▸ Your task: Take the lines below beginning at the line that has "keyword : string;" and stopping after the line that has "else r' <- random", and print them exactly as they are, with no other lines.

▸ Study material:
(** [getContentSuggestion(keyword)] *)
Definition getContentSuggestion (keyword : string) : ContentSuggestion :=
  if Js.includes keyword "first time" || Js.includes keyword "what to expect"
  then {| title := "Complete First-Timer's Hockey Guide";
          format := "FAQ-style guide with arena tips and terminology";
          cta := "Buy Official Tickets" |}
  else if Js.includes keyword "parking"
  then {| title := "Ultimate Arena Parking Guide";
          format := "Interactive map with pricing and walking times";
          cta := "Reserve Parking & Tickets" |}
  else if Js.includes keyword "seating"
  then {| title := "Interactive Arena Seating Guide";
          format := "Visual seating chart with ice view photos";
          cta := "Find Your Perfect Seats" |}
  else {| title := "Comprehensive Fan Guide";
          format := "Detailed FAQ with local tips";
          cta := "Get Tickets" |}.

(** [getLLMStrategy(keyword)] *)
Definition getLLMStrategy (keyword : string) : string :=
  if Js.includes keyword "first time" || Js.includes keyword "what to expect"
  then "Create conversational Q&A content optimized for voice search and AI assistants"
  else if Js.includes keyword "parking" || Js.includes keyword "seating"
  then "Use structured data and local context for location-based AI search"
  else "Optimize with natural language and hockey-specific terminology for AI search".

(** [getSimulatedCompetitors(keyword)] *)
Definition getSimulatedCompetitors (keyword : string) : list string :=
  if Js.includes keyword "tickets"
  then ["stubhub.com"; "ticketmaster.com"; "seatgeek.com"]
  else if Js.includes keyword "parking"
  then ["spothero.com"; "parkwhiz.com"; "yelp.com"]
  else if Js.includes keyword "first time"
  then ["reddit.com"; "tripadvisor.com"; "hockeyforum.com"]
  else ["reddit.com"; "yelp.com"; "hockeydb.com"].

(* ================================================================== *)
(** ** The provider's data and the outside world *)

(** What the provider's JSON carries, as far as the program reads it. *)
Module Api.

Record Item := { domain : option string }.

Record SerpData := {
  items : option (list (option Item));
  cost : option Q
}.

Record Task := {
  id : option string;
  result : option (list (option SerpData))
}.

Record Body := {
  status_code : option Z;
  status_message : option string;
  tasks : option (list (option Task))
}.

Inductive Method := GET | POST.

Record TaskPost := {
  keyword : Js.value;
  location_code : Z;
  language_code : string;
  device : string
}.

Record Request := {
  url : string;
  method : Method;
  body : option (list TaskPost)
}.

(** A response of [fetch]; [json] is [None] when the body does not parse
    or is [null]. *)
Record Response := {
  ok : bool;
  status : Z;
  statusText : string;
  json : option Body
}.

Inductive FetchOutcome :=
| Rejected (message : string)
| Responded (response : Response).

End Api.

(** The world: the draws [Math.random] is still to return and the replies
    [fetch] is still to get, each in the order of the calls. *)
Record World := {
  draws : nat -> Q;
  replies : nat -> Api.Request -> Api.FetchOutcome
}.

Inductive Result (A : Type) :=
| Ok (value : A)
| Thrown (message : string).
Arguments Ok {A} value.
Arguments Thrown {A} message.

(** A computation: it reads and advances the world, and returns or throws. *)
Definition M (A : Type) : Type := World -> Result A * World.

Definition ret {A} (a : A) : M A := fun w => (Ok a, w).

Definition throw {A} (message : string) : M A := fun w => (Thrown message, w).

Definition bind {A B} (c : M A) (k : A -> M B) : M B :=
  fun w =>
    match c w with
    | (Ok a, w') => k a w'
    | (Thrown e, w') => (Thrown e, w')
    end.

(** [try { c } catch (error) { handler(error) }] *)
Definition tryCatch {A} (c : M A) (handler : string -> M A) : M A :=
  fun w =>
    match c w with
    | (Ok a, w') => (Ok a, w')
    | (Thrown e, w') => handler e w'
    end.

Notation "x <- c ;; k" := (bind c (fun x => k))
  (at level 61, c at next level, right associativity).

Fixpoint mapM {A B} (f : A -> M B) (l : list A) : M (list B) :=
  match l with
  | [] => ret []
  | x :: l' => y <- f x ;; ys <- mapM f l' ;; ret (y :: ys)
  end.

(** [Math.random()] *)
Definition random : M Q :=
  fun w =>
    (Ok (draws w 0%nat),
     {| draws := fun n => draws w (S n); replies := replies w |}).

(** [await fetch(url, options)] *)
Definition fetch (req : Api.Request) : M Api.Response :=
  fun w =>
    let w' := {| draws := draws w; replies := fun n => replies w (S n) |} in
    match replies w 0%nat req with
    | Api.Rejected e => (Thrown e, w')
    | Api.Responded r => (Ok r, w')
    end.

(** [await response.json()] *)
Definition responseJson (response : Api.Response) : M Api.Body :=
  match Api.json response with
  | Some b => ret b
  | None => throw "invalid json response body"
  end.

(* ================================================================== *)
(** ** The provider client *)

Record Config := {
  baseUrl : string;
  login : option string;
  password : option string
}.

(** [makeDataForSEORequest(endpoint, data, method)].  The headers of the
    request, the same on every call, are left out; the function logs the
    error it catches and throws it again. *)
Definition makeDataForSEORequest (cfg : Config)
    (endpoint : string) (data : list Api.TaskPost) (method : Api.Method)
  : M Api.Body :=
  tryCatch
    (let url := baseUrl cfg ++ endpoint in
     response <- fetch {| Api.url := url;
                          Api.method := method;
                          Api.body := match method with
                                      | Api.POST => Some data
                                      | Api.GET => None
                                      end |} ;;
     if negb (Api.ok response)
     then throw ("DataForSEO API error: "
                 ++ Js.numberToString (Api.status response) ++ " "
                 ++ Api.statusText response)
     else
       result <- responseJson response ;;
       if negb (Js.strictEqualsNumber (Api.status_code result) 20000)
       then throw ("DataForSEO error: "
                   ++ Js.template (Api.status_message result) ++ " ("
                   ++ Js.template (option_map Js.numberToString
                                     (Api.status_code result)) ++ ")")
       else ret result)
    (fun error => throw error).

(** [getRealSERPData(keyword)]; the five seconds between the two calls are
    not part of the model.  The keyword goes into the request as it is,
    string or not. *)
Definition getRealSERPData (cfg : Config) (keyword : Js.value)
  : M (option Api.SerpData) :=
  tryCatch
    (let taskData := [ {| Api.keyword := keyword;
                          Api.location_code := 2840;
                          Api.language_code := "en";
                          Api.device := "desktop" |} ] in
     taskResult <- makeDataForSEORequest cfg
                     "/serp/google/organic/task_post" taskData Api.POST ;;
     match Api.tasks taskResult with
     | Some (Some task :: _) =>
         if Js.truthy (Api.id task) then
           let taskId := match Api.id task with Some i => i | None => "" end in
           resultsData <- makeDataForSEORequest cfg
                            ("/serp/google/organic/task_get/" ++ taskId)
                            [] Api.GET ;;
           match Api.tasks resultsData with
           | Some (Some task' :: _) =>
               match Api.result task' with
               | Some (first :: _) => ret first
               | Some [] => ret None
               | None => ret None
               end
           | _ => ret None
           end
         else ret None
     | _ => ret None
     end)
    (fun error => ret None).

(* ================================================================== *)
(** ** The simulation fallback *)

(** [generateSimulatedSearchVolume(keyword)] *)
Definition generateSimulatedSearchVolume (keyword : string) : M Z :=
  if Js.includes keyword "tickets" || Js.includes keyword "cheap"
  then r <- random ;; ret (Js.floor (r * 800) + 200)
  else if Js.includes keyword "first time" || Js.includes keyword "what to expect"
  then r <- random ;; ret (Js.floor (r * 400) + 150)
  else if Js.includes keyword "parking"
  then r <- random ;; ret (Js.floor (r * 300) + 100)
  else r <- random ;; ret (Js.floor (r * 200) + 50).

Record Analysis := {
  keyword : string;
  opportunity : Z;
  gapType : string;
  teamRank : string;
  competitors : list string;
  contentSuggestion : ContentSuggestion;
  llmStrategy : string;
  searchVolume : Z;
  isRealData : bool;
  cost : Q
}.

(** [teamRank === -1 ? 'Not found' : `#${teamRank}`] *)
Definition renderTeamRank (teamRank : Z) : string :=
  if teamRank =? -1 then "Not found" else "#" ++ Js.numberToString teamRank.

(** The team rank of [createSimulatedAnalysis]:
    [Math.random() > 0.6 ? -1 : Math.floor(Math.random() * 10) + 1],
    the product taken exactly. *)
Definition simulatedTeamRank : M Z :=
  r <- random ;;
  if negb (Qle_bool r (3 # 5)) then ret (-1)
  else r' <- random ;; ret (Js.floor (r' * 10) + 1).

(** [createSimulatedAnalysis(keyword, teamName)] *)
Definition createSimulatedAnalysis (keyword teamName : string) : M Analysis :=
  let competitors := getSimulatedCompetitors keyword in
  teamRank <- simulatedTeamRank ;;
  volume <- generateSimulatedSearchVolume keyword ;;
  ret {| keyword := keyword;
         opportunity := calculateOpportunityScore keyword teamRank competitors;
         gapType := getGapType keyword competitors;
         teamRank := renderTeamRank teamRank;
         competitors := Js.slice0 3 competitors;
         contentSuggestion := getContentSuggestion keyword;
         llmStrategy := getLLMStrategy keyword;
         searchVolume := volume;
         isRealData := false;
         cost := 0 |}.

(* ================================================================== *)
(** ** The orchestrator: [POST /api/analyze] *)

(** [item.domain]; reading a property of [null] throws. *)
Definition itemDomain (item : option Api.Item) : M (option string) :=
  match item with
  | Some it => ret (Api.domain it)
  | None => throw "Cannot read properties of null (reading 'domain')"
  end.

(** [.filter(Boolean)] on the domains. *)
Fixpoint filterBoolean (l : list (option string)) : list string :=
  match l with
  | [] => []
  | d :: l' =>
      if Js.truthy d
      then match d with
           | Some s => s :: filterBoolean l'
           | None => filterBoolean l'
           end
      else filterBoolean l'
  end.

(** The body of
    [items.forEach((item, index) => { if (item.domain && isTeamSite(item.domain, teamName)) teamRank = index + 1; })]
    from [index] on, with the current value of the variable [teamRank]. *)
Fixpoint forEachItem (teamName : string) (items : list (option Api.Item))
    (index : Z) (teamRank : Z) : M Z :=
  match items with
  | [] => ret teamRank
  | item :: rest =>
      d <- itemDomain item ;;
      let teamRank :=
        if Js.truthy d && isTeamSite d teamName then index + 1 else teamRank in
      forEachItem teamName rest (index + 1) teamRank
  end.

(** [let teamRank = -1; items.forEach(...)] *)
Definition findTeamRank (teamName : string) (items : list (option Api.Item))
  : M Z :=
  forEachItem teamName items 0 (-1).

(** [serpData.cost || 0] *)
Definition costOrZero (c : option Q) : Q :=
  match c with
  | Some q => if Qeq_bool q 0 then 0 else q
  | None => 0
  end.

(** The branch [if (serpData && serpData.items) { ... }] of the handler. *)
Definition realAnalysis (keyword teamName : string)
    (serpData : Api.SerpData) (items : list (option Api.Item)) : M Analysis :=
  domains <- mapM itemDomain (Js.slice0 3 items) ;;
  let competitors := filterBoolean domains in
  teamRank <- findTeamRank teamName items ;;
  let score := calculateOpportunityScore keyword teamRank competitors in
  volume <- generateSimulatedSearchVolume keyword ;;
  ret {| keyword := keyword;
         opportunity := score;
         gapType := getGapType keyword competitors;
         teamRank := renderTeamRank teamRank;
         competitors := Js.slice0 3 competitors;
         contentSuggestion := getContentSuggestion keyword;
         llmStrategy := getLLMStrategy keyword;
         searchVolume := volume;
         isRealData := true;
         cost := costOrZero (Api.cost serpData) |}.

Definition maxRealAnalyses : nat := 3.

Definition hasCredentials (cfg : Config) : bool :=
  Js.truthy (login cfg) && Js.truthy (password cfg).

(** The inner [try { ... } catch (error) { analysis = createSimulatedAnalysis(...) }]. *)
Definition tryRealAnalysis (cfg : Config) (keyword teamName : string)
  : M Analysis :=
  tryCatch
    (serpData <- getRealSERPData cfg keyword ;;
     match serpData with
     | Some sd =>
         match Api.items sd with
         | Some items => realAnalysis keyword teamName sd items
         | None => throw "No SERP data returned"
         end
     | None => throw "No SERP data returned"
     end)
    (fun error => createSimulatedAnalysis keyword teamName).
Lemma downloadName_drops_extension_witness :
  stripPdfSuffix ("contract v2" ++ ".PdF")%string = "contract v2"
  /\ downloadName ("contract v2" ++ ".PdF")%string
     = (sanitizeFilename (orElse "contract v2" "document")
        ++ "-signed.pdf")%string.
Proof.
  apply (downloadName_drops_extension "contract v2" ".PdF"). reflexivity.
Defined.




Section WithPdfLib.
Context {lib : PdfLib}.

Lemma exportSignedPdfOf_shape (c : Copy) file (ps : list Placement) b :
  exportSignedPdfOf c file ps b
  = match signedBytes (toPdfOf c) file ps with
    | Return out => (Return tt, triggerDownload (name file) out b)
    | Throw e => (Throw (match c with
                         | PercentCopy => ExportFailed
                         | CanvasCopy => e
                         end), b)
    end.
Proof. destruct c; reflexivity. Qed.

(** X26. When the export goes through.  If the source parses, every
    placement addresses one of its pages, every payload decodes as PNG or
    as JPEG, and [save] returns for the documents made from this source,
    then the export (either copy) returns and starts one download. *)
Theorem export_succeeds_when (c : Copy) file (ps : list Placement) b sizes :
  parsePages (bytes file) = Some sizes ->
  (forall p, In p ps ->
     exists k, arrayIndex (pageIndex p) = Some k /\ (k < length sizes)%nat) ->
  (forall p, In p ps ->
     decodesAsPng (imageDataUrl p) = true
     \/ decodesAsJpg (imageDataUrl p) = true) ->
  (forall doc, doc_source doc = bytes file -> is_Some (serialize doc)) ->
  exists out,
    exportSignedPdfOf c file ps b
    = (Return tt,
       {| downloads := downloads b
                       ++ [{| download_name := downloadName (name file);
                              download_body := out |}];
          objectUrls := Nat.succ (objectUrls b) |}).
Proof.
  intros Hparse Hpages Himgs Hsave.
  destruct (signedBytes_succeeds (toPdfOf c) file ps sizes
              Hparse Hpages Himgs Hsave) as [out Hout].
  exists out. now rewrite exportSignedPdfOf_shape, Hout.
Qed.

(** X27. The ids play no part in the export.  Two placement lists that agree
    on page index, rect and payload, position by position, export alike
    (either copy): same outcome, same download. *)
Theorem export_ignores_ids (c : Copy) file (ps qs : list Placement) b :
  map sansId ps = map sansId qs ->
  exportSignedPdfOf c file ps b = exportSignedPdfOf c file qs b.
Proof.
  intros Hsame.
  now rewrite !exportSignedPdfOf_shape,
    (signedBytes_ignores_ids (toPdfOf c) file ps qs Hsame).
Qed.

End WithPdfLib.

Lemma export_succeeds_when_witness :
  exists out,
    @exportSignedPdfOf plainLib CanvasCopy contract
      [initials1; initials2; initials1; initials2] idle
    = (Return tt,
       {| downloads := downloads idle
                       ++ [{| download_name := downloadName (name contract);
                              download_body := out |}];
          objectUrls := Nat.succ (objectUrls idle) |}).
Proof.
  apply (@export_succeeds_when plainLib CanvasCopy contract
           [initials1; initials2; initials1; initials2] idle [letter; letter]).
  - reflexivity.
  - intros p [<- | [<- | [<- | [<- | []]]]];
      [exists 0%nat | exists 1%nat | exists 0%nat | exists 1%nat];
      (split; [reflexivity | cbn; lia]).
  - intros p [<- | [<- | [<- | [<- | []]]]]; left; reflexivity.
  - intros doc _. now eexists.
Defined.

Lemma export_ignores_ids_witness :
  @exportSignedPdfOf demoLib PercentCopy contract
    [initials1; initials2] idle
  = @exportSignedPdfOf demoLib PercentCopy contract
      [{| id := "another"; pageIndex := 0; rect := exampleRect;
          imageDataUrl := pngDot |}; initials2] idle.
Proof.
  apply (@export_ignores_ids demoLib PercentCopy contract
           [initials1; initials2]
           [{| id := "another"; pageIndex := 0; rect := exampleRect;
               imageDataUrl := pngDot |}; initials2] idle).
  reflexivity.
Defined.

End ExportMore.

▸ Task solution:
  keyword : string;
  opportunity : Z;
  gapType : string;
  teamRank : string;
  competitors : list string;
  contentSuggestion : ContentSuggestion;
  llmStrategy : string;
  searchVolume : Z;
  isRealData : bool;
  cost : Q
}.

(** [teamRank === -1 ? 'Not found' : `#${teamRank}`] *)
Definition renderTeamRank (teamRank : Z) : string :=
  if teamRank =? -1 then "Not found" else "#" ++ Js.numberToString teamRank.

(** The team rank of [createSimulatedAnalysis]:
    [Math.random() > 0.6 ? -1 : Math.floor(Math.random() * 10) + 1],
    the product taken exactly. *)
Definition simulatedTeamRank : M Z :=
  r <- random ;;
  if negb (Qle_bool r (3 # 5)) then ret (-1)
  else r' <- random ;; ret (Js.floor (r' * 10) + 1).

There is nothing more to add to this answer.